Jean-Thomas Lesueur, délégué général de l’Institut Thomas More

19 juin 2015 • Analyse •


Le lundi 15 juin dernier, les Anglais célébraient le huit centième anniversaire de la Magna Carta, en présence de la reine. Leur « récit national » ne les effraie pas. 2015 n’instruit pas le procès de 1215, il s’en enorgueillit à bon droit. Une leçon qui devrait nous faire méditer, nous autres Français, sur notre héritage et notre manière de l’honorer.


Le lundi 15 juin, les Anglais célébraient le 800e anniversaire de la Magna Carta, en présence de la reine, sur le pré de Runnymede, entre Londres et Windsor, à l’endroit même où elle fut imposée à Jean sans Terre par ses barons.

D’abord accord de paix entre le roi et des « hommes libres » révoltés par des hausses d’impôts excessives en vue de financer des campagnes militaires sans fin (et sans succès), cette charte de soixante-trois articles (« libertés, droits et concessions ») constitue la première limitation non-coutumière d’un pouvoir royal dans l’histoire de l’Occident et scelle, pour la première fois, le principe de prééminence du droit (Rule of Law).

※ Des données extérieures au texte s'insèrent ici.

(** The whole loop: a tool that is and stays on the search path gets no
    installation command, and is still on the path afterwards. *)
Lemma runTools_present t cfg names installed st :
  keepsOnPath t ->
  LookPath t (world st) = true ->
  installsOf t (trace (snd (runTools cfg names installed st))) = installsOf t (trace st)
  /\ LookPath t (world (snd (runTools cfg names installed st))) = true.
Proof.
  intros Hk. revert installed st.
  induction names as [|name names IH]; intros installed st Hp.
  - split; [reflexivity|exact Hp].
  - simpl. unfold bind.
    pose proof (checkTool_trace (isInstallOf t) cfg name st (installsOf_probeBlind t)) as Ht.
    pose proof (checkTool_path t cfg name st Hk Hp) as Hp1.
    pose proof (checkTool_result cfg name st) as Hr.
    destruct (checkTool cfg name st) as [[present|] st1]; simpl in *;
      [|split; [exact Ht|exact Hp1]].
    specialize (Hr present eq_refl).
    destruct present.
    + destruct (IH (S installed) st1 Hp1) as [IH1 IH2].
      split; [unfold installsOf in *; congruence|exact IH2].
    + assert (name <> t) as Hne by (intros ->; congruence).
      pose proof (installTool_trace (isInstallOf t) cfg name st1
                    (installsOf_blindTo t name Hne)) as Ht2.
      pose proof (installTool_path t cfg name st1 Hk Hp1) as Hp2.
      destruct (installTool cfg name st1) as [[err|] st2]; simpl in *;
        [|split; [unfold installsOf in *; congruence|exact Hp2]].
      destruct err as [e|].
      * destruct (IH installed st2 Hp2) as [IH1 IH2].
        split; [unfold installsOf in *; congruence|exact IH2].
      * destruct (IH (S installed) st2 Hp2) as [IH1 IH2].
        split; [unfold installsOf in *; congruence|exact IH2].
Qed.

Lemma Run_state cfg st :
  snd (Run cfg st) = snd (runTools cfg (ToolList cfg) 0 st).
Proof.
  unfold Run, bind, ret.
  destruct (runTools cfg (ToolList cfg) 0 st) as [[n|] st']; reflexivity.
Qed.

(** [Run] never returns an error. *)
Lemma Run_no_error cfg st r e : fst (Run cfg st) = Ok (r, e) -> e = None.
Proof.
  unfold Run, bind, ret.
  destruct (runTools cfg (ToolList cfg) 0 st) as [[n|] st']; simpl; congruence.
Qed.

End DriverFacts.
(** * lego: certificate renewal command and the ArvanCloud DNS-01 provider

    A shallow embedding of [cmd/cmd_renew.go] and
    [providers/dns/arvancloud/arvancloud.go], with the properties of the
    renewal decision, the domain reconciler, the renewal workflow and the
    provider contract stated and proved over it.

    Conventions.
    - Go's [int], [int64] and [time.Duration] are [Z]; the only arithmetic the
      code does on them (comparisons, one saturating subtraction) is written
      out.
    - Go's [float64] is [spec_float] at precision 53 and maximal exponent
      1024, with the IEEE-754 operations of [SpecFloat] (round to nearest,
      ties to even).
    - [log.Fatal]/[log.Fatalf] end the process: an outcome [Exit]; an index
      out of range is an outcome [Panic].
    - Calls to code outside the two files (certificate storage, ACME client,
      hook launcher, backend HTTP client) are fields of an environment
      record; each call that has an effect is recorded in a trace. *)

From Stdlib Require Import ZArith Lia Bool Ascii String.
From Stdlib Require Import Floats.SpecFloat.
From stdpp Require Import base list strings gmap pretty.

Local Open Scope Z_scope.

(** ** Go values shared by both packages *)

Module Go.

(** [error] values as the code builds them: [errors.New], and [fmt.Errorf]
    kept as its format with its arguments ([%w] wraps an [ArgErr]). *)
Inductive error : Type :=
| errors_New (text : string)
| fmt_Errorf (format : string) (args : list fmtArg)
| external_error (text : string)
with fmtArg : Type :=
| ArgStr (s : string)
| ArgInt (z : Z)
| ArgErr (e : error).

(** A formatted log line, format and arguments. *)
Record LogLine := mkLine { format : string; args : list fmtArg }.

(** [errors.Unwrap]-style chain: does [e] wrap (or is it) [target]? *)
Fixpoint wraps (target e : error) {struct e} : Prop :=
  e = target \/
  match e with
  | fmt_Errorf _ l =>
      (fix any (l : list fmtArg) : Prop :=
         match l with
         | [] => False
         | ArgErr e' :: l' => wraps target e' \/ any l'
         | _ :: l' => any l'
         end) l
  | _ => False
  end.

(** A Go [(value, error)] result. *)
Inductive result (A : Type) : Type :=
| Ok (a : A)
| Err (e : error).
Arguments Ok {A} a.
Arguments Err {A} e.

End Go.
Export Go.

(** ** float64, as far as [time.Duration.Hours] and the conversion to [int]
    need it *)

Module float64.

Definition prec : Z := 53.
Definition emax : Z := 1024.

Definition t := spec_float.

(** [float64(n)] for an integer [n]: rounded to nearest even. *)
Definition of_int (n : Z) : t := binary_normalize prec emax n 0 false.

Definition add (x y : t) : t := SFadd prec emax x y.
Definition div (x y : t) : t := SFdiv prec emax x y.

(** [int(x)]: Go discards the fraction (truncation towards zero).  For a
    finite [x = (-1)^s * m * 2^e] that is the mantissa shifted by the
    exponent.  The result for NaN and the infinities is implementation
    dependent; amd64's value is used. *)
Definition to_int (x : t) : Z :=
  match x with
  | S754_zero _ => 0
  | S754_finite s m e =>
      let a := Z.shiftl (Z.pos m) e in
      if s then - a else a
  | S754_infinity _ | S754_nan => - 2 ^ 63
  end.

(** The exact value of a finite float as a fraction [num / den], [den > 0]. *)
Definition num (x : t) : Z :=
  match x with
  | S754_finite s m e =>
      let a := if 0 <=? e then Z.pos m * 2 ^ e else Z.pos m in
      if s then - a else a
  | _ => 0
  end.

Definition den (x : t) : Z :=
  match x with
  | S754_finite _ _ e => if 0 <=? e then 1 else 2 ^ (- e)
  | _ => 1
  end.

Definition is_finite (x : t) : bool :=
  match x with
  | S754_zero _ | S754_finite _ _ _ => true
  | _ => false
  end.

(** A float that is zero or finite, with exponent at most [X] and magnitude
    at most [K]: [Zdigits2 m] is the number of binary digits of [m], so
    [m * 2^e] is below [2^(Zdigits2 m + e)] in absolute value. *)
Definition small (X K : Z) (x : t) : Prop :=
  match x with
  | S754_zero _ => True
  | S754_finite _ m e => e <= X /\ Zdigits2 (Z.pos m) + e <= K
  | _ => False
  end.
(** * FinOpsAI-Platform: the budget-alert engine

    A shallow embedding of the budget evaluation and notification cycle
    ([src/analyzers/budget_alerts.py], [src/utils/db.py],
    [src/utils/notification.py], [src/scripts/check_budgets.py]) and the
    properties its specification states about it, followed by the budget
    page ([src/dashboards/budget_page.py]) and further properties of the
    code.

    Python [float]s are IEEE 754 binary64 numbers and are embedded as Rocq's
    primitive floats; Python [int]s as [Z]; [str] as [string]; [None]-able
    values as [option]; exceptions through the [result] type below. *)

From Stdlib Require Import ZArith List String Ascii Bool Lia.
From Stdlib Require Import Floats DecimalString.
Import ListNotations.

Local Open Scope string_scope.
Local Open Scope list_scope.
Local Open Scope Z_scope.

(** ** Python values and exceptions *)

Module Py.

(** The exception classes the modelled code can let escape. *)
Inductive exn : Type :=
| KeyError (key : string)
| TypeError
| ValueError
| DatabaseError (msg : string).

Inductive result (A : Type) : Type :=
| Ok (a : A)
| Raise (e : exn).

Arguments Ok {A} a.
Arguments Raise {A} e.

Definition bind {A B : Type} (m : result A) (k : A -> result B) : result B :=
  match m with
  | Ok a => k a
  | Raise e => Raise e
  end.

(** Truth value of an optional string: [None] and [''] are falsy. *)
Definition truthy (o : option string) : bool :=
  match o with
  | Some s => negb (String.eqb s "")
  | None => false
  end.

Naturellement fruit du contexte et des mentalités de son temps, la Magna Carta est devenue au fil des siècles un symbole de justice et de protection des droits fondamentaux partout dans le monde. La Magna Carta garantit et affirme le droit à la liberté individuelle.

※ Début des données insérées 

(** C7: the first thing the expire job does is call the hook, before the
    provider and before any invalidation; and while the hook's promise has
    not settled nothing else happens: the job stays unsettled, no other
    call is made (so no [invalidate()]), and timers and handles are as
    they were. *)
Theorem hook_runs_first_and_gates {D : Type} (cfg : Config) (env : Env D)
    (w : World D) :
  (∃ rest : list Call,
     calls (snd (_processSessionExpired cfg env w))
     = calls w ++ CallBeforeSessionExpired :: rest)
  ∧ (fst (beforeSessionExpired env (ext w)) = Pending →
     let w' := snd (_processSessionExpired cfg env w) in
     fst (_processSessionExpired cfg env w) = Pending
     ∧ calls w' = calls w ++ [CallBeforeSessionExpired]
     ∧ invalidations w' = invalidations w
     ∧ timers w' = timers w
     ∧ props w' = props w).
Proof.
  rewrite processSessionExpired_unfold.
  destruct (beforeSessionExpired env (ext w)) as [h e1] eqn:Hhook.
  split.
  - destruct h; cbn [snd].
    + destruct (silentAuthOnSessionExpire cfg) eqn:Hflag.
      * destruct (authenticate env silent e1) as [r e2] eqn:Hauth.
        rewrite (trySilentAuth_enabled cfg env
                   (set_ext e1 (record_call CallBeforeSessionExpired w))
                   r e2 Hflag Hauth).
        unfold _invalidateIfAuthenticated.
        destruct r; cbn [snd].
        -- rewrite scheduleExpire_calls; simpl.
           rewrite <- app_assoc. by eexists.
        -- destruct (isAuthenticated _); simpl;
             rewrite <- ?app_assoc; by eexists.
        -- simpl. rewrite <- app_assoc. by eexists.
      * rewrite (trySilentAuth_disabled cfg env
                   (set_ext e1 (record_call CallBeforeSessionExpired w))
                   Hflag).
        unfold _invalidateIfAuthenticated; cbn [snd].
        destruct (isAuthenticated _); simpl;
          rewrite <- ?app_assoc; by eexists.
    + rewrite scheduleExpire_calls; simpl. by eexists.
    + simpl. by eexists.
  - cbn [fst]. intros ->. cbv zeta; cbn [fst snd].
    repeat split.
    rewrite invalidations_set_ext, invalidations_record_call; simpl. lia.
Qed.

En la célébrant, les Anglais saluent et honorent à la fois leur passé et des principes qui fondent, même lointainement, l’ordre politique et juridique dans lequel ils vivent encore. Leur « récit national » ne les effraie pas. 2015 n’instruit pas le procès de 1215, il s’en enorgueillit à bon droit. Une leçon qui devrait nous faire méditer, nous autres Français, sur notre héritage et notre manière de l’honorer.

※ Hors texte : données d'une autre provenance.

Lemma infinite_year_aborts_witness :
  run_lmdi_analysis (Some infinite_year_file)
    = ([PrintLine (CriticalError IntCastingNaNError)], Returns tt).
Proof.
  apply (infinite_year_aborts infinite_year_file).
  - reflexivity.
  - eexists. split; [right; left; reflexivity | reflexivity].
Defined.

End RunFurther.

(* ================================================================== *)
(** * Part X.  Column cleaning                                          *)
(* ================================================================== *)

Section CleaningFacts.

Import Np Series.
Local Open Scope string_scope.

Lemma remove_char_chars (c : ascii) (s : string) (a : ascii) :
  In a (chars (remove_char c s)) <-> In a (chars s) /\ a <> c.
Proof.
  unfold chars. induction s as [|b s IH]; cbn [remove_char list_ascii_of_string].
  - cbn. tauto.
  - destruct (Ascii.eqb b c) eqn:E.
    + apply Ascii.eqb_eq in E. subst b. rewrite IH. cbn [In].
      split; [tauto|]. intros [[ -> | H] Hne]; [contradiction|tauto].
    + apply Ascii.eqb_neq in E. cbn [list_ascii_of_string In]. rewrite IH.
      split; [intros [ -> | [H Hne]]; auto | tauto].
Qed.

Lemma replace_char_chars (c d : ascii) (s : string) (a : ascii) :
  In a (chars (replace_char c d s)) ->
  (In a (chars s) /\ a <> c) \/ a = d.
Proof.
  unfold chars. induction s as [|b s IH]; cbn [replace_char list_ascii_of_string In].
  - tauto.
  - intros [H|H].
    + destruct (Ascii.eqb b c) eqn:E; [right; auto|].
      apply Ascii.eqb_neq in E. left. subst a. auto.
    + destruct (IH H) as [[H1 H2]|H1]; auto.
Qed.

Lemma remove_char_fixed (c : ascii) (s : string) :
  ~ In c (chars s) -> remove_char c s = s.
Proof.
  unfold chars. induction s as [|b s IH]; cbn [remove_char list_ascii_of_string In];
    [reflexivity|].
  intros H. destruct (Ascii.eqb b c) eqn:E.
  - apply Ascii.eqb_eq in E. tauto.
  - f_equal. apply IH. tauto.
Qed.

Lemma replace_char_fixed (c d : ascii) (s : string) :
  ~ In c (chars s) -> replace_char c d s = s.
Proof.
  unfold chars. induction s as [|b s IH]; cbn [replace_char list_ascii_of_string In];
    [reflexivity|].
  intros H. destruct (Ascii.eqb b c) eqn:E.
  - apply Ascii.eqb_eq in E. tauto.
  - f_equal. apply IH. tauto.
Qed.

Lemma remove_char_app (c : ascii) (s1 s2 : string) :
  remove_char c (s1 ++ s2) = remove_char c s1 ++ remove_char c s2.
Proof.
  induction s1 as [|b s1 IH]; cbn [remove_char append]; [reflexivity|].
  destruct (Ascii.eqb b c); cbn [append]; now rewrite IH.
Qed.

Lemma replace_char_app (c d : ascii) (s1 s2 : string) :
  replace_char c d (s1 ++ s2) = replace_char c d s1 ++ replace_char c d s2.
Proof.
  induction s1 as [|b s1 IH]; cbn [replace_char append]; [reflexivity|].
  now rewrite IH.
Qed.

Lemma clean_text_no_stray (s : string) (a : ascii) :
  In a (chars (clean_text s)) -> ~ stray a.
Proof.
  unfold clean_text. intros H.
  apply replace_char_chars in H. destruct H as [[H Hcomma] | ->].
  - apply remove_char_chars in H. destruct H as [H Hspace].
    apply remove_char_chars in H. destruct H as [_ Hq].
    intros [E|[E|E]]; contradiction.
  - intros [E|[E|E]]; discriminate E.
Qed.

Lemma clean_text_fixed (s : string) :
  (forall a, In a (chars s) -> ~ stray a) -> clean_text s = s.
Proof.
  intros H. unfold clean_text.
  assert (Hq : remove_char "?" s = s).
  { apply remove_char_fixed. intros Hin. apply (H _ Hin). left. reflexivity. }
  rewrite Hq.
  assert (Hs : remove_char " " s = s).
  { apply remove_char_fixed. intros Hin. apply (H _ Hin). right; left. reflexivity. }
  rewrite Hs.
  apply replace_char_fixed. intros Hin. apply (H _ Hin). right; right. reflexivity.
Qed.

(** X21.  A cleaned text holds no question mark, no space and no comma;
    a text that holds none of them is left as it is, so cleaning a second
    time changes nothing. *)
Theorem clean_text_normal_form (s : string) :
  (forall a, In a (chars (clean_text s)) -> ~ stray a) /\
  ((forall a, In a (chars s) -> ~ stray a) -> clean_text s = s) /\
  clean_text (clean_text s) = clean_text s.
Proof.
  split; [apply clean_text_no_stray|]. split; [apply clean_text_fixed|].
  apply clean_text_fixed, clean_text_no_stray.
Qed.

Lemma clean_text_normal_form_witness :
  clean_text "1234.5" = "1234.5".
Proof.
  apply (proj1 (proj2 (clean_text_normal_form "1234.5"))).
  intros a Hin. cbn in Hin.
  repeat (destruct Hin as [<-|Hin];
          [intros [E|[E|E]]; discriminate E|]).
  destruct Hin.
Defined.

Lemma clean_text_app (s1 s2 : string) :
  clean_text (s1 ++ s2) = clean_text s1 ++ clean_text s2.
Proof.
  unfold clean_text. now rewrite !remove_char_app, replace_char_app.
Qed.

(** X22.  Cleaning works piece by piece, and a decimal comma is read as a
    decimal point: the cleaned text of a concatenation is the concatenation
    of the cleaned texts, and two cells that differ only by a comma in the
    place of a point are parsed to the same number. *)
Theorem decimal_comma_as_point (to_numeric : string -> flt) (s1 s2 : string) :
  clean_text (s1 ++ s2) = clean_text s1 ++ clean_text s2 /\
  clean_column to_numeric [s1 ++ "," ++ s2]
    = clean_column to_numeric [s1 ++ "." ++ s2].
Proof.
  split; [apply clean_text_app|].
  unfold clean_column. cbn [map]. now rewrite !clean_text_app.
Qed.

Example clean_text_sample : clean_text "1 234,5?" = "1234.5".
Proof. reflexivity. Qed.

End CleaningFacts.
(** The facts on a printed numeral that the coercion uses. *)
Lemma printed_uint (d : Decimal.uint) :
  rstrip_by is_space (NilEmpty.string_of_uint d) = NilEmpty.string_of_uint d /\
  mem "." (NilEmpty.string_of_uint d) = false /\
  exists ds,
    digits_tail (NilEmpty.string_of_uint d) = (ds, "") /\
    List.length ds = String.length (NilEmpty.string_of_uint d) /\
    (forall acc,
        fold_left (fun a x => (10 * a + x)%N) ds (N.pos acc)
        = N.pos (Pos.of_uint_acc d acc)) /\
    fold_left (fun a x => (10 * a + x)%N) ds 0%N = Pos.of_uint d.
Proof.
  induction d as [|d IH|d IH|d IH|d IH|d IH|d IH|d IH|d IH|d IH|d IH];
    [split; [reflexivity|]; split; [reflexivity|];
     exists []; repeat split; reflexivity | ..];
    destruct IH as (Hr & Hm & ds & Hd & Hlen & Hacc & Hzero);
    cbn [NilEmpty.string_of_uint];
    (split;
     [ cbn [rstrip_by]; rewrite Hr;
       destruct (NilEmpty.string_of_uint d); reflexivity |]);
    (split; [cbn [mem]; rewrite Hm; reflexivity |]);
    ( cbn [digits_tail];
      match goal with
      | |- context [is_digit ?c] => change (is_digit c) with true; cbv iota
      end;
      rewrite Hd; eexists; (split; [reflexivity|]);
      (split; [cbn [List.length String.length]; now rewrite Hlen|]);
      match goal with
      | |- context [digit_val ?c] =>
          let v := eval vm_compute in (digit_val c) in
          change (digit_val c) with v
      end;
      cbn [fold_left Pos.of_uint_acc Pos.of_uint];
      (split; [intros acc; rewrite <- Hacc; f_equal; lia|]);
      first [ rewrite <- Hzero; reflexivity
            | rewrite <- Hacc; reflexivity ] ).
Qed.

Lemma py_int_numeral (c : ascii) (r : string) (ds : list N) :
  is_digit c = true -> is_space c = false ->
  Ascii.eqb c "-" = false -> Ascii.eqb c "+" = false ->
  rstrip_by is_space (String c r) = String c r ->
  digits_tail (String c r) = (ds, "") ->
  (N.of_nat (List.length ds) <= int_max_str_digits)%N ->
  py_int (String c r) = Some (Z.of_N (of_digits ds)) /\
  py_int (String "-" (String c r)) = Some (- Z.of_N (of_digits ds)) /\
  strip (String c r) = String c r /\
  strip (String "-" (String c r)) = String "-" (String c r).
Proof.
  intros Hdigit Hspace Hminus Hplus Hr Hd Hlen.
  apply N.leb_le in Hlen.
  assert (Hs : strip (String c r) = String c r).
  { unfold strip. cbn [lstrip_by]. now rewrite Hspace. }
  assert (Hn : strip (String "-" (String c r)) = String "-" (String c r)).
  { unfold strip. cbn [lstrip_by]. change (is_space "-") with false.
    cbv iota.
    change (rstrip_by is_space (String "-" (String c r)))
      with (match rstrip_by is_space (String c r) with
            | "" => if is_space "-" then "" else String "-" ""
            | x => String "-" x
            end).
    now rewrite Hr. }
  split; [|split; [|split; [exact Hs | exact Hn]]].
  - unfold py_int. rewrite Hs. cbn [sign]. rewrite Hminus, Hplus.
    unfold digitpart. now rewrite Hdigit, Hd, Hlen.
  - unfold py_int. rewrite Hn. cbn [sign].
    change (Ascii.eqb "-" "-") with true. cbv iota.
    unfold digitpart. now rewrite Hdigit, Hd, Hlen.
Qed.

Sur le fond, en commémorant la Magna Carta, les Anglais ont célébré les principes encore vivant de liberté, de justice et de protection contre l’arbitraire. On rêverait qu’en France, pareille cérémonie soit organisée par les autorités. Que ses dirigeants se souviennent du premier terme de la devise nationale. Que ses élites redécouvrent le trésor que constitue la belle tradition française du libéralisme politique, de Montesquieu à Tocqueville et au-delà. Qu’ils le distribuent à larges poignées à des Français chez qui la défiance à l’égard de leurs dirigeants s’accroît, chose peu observée, à mesure qu’on les enjoint à célébrer un républicanisme de plus en plus obsessionnel et idéologique.

Car, et c’est là qu’il faut en venir, on aimerait que la République, qui, rappelons-le, n’est jamais qu’un régime politique, célèbre parfois autre chose qu’elle-même. A commencer par la France (avec laquelle elle ne se confond pas), son passé, sa culture. En fêtant l’anniversaire de la Magna Carta, en évoquant un souvenir vieux de huit cents ans, la reine d’Angleterre ne se célèbre pas elle-même, mais la permanence de ce qu’elle incarne et de ce qui rassemble son peuple, par-delà les temps et les formes historiques.

On ne se souvient pas que François Hollande ait jugé utile de participer aux célébrations du huit-centième anniversaire de Saint Louis l’an passé. On chercherait en vain dans son agenda un petit moment consacré cette année à la commémoration du cinq-centième anniversaire de l’avènement de François Ier et de la bataille de Marignan. Ou au neuf-centième anniversaire de la fondation de l’abbaye de Clairvaux par Saint Bernard – mais il ignore peut-être que François Mitterrand, son modèle dit-on, considérait que la meilleure manière de fixer les frontières de l’Europe (débat très actuel) était de considérer la carte des abbayes cisterciennes sur le continent…

Cette reductio ad republicam de la France et de son histoire est un symptôme du malaise identitaire français – pas unique bien sûr mais important. Car si elles fondent l’ordre politique dans lequel les Français contemporains vivent, les valeurs républicaines ne suffisent pas à définir la France ni à rassembler les Français. Où ces valeurs, la liberté (rappelons-le encore une fois), l’égalité ou la laïcité, plongent-elles leurs racines sinon dans la longue durée de l’histoire de France ? Chacun connaît l’origine pluriséculaire, pour ne pas dire plurimillénaire, de la notion de laïcité. Rappeler ces filiations, et les célébrer dignement, c’est donner de la profondeur, de l’assise, de la solidité à ce que nous sommes aujourd’hui. Cela ne règle pas tout mais cela nous fixe les deux pieds bien au sol pour mieux voir venir menaces, défis et opportunités de l’avenir.